Inherited IRAs are a significant and oftentimes complicated part of many clients’ Estate Plans. As an advisor, it takes diligence to stay aware of the updates made to IRA rules each year so that you can provide clients with the right advice. To help, eMoney is designed to provide you the best possible platform to plan for and illustrate the many different strategies for an inherited IRA.
IRA distribution plans depend on two main factors: The relationship of the beneficiary to the original owner and the age of the original owner when they pass the IRA to the beneficiary. Begin by focusing on the beneficiary’s relationship to the original owner.
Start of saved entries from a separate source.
(** * Supabase CRUD tool: the bulk-import pipeline and the store helpers

    A shallow embedding of [src/app.py].  The script talks to three
    outside parties: the Supabase client (a remote store), the Streamlit
    screen (notices shown to the operator, widget values read back) and
    pandas (the frames the upload tab builds and rebinds).  Each of them
    is kept explicit: the store is an interface with its own state, the
    screen is a log of notices, and the frames of the upload tab live in
    an object store so that rebinding a name and writing into an object
    stay different things. *)

From stdpp Require Import gmap strings list pretty.

Set Default Proof Using "Type".
Open Scope string_scope.
Open Scope nat_scope.
Open Scope list_scope.

(** ** Scalars and records *)

(** A cell of a frame or a field of a record.  [VNull] stands for every
    value pandas counts as missing ([None], [NaN], [NaT]); floats other
    than [NaN] are not needed by the code modelled here. *)
Inductive value :=
  | VNull
  | VStr (s : string)
  | VInt (z : Z)
  | VBool (b : bool).

#[global] Instance value_eq_dec : EqDecision value.
Proof. solve_decision. Defined.

(** A Python [dict] with string keys: insertion-ordered, keys distinct. *)
Definition record := list (string * value).

Fixpoint dict_get (k : string) (d : record) : option value :=
  match d with
  | [] => None
  | (k', v) :: d' => if decide (k' = k) then Some v else dict_get k d'
  end.

Definition keys (d : record) : list string := d.*1.

(** [pd.isna] *)
Definition isna (v : value) : bool :=
  match v with VNull => true | _ => false end.

(** ** Exceptions *)

(** Every handler of the script only looks at [str(e)], so an exception
    is its message. *)
Inductive outcome (A : Type) :=
  | Returned (a : A)
  | Raised (e : string).
Arguments Returned {A} a.
Arguments Raised {A} e.

(** ** pandas *)

Module pd.

(** A column taken out of a frame: row labels with their cells. *)
Definition Series := list (nat * value).

(** A frame, row by row: the column names and, for every row, its index
    label and its cells (one per column, in column order). *)
Record DataFrame := mkDataFrame {
  columns : list string;
  body : list (nat * list value)
}.

(** [pd.DataFrame()] *)
Definition DataFrame_new : DataFrame := mkDataFrame [] [].

(** [len(df)] *)
Definition len (df : DataFrame) : nat := length (body df).

(** [df.index] *)
Definition index (df : DataFrame) : list nat := (body df).*1.

(** [df.empty]: some axis has length zero. *)
Definition empty (df : DataFrame) : bool :=
  bool_decide (columns df = []) || bool_decide (body df = []).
Non-spouse Inherited IRA’s
When working with a client who has inherited an IRA from a non-spouse and who chooses to take the Required Minimum Distributions (RMDs) over their lifetime, go to the Advanced Facts page and then select the account in question. From there Navigate to the Beneficiaries tab and scroll down to the Required Minimum Distributions section.
Once there you will see an Inherited from a Non-Spouse toggle. Set this to Yes and then click the link to Look Up RMD Factor. This will prompt the system to ask you to enter the year in which the client inherited the IRA, which, in conjunction with the beneficiary’s age, allows our system to calculate the appropriate RMD Factor.
The system automatically calculates the RMDs for the beneficiary using the correct IRS life tables specifically for beneficiaries. There is no need to enter scheduled transfer flows to model the RMDs.
You also have the option to set up a total distribution, which can be modeled with an Other Income flow designated as Ordinary Income for tax purposes in the year the lump sum will be received.
Spouse Inherited IRA’s
When working with a Surviving Spouse and modeling a future death scenario in the system, there are three common techniques to model:
- A total distribution
- A rollover of the remaining assets into the spouse’s IRA
- Taking RMD’s based on the beneficiary’s life expectancy
Total distributions and rollovers can be modeled using a transfer flow from the inherited account to either the core cash, in the case of a distribution or the spouses IRA in the case of a rollover.
In these instances, the system will recognize and notify you that you are modeling a tax-free transfer or rollover. You can dismiss this message by setting the Exempt from Withdrawal field to Yes manually.
When modeling a Spouse that is simply inheriting an IRA and not withdrawing any funds, set them as the beneficiary and upon the owner’s death the account will automatically recalculate the RMD’s.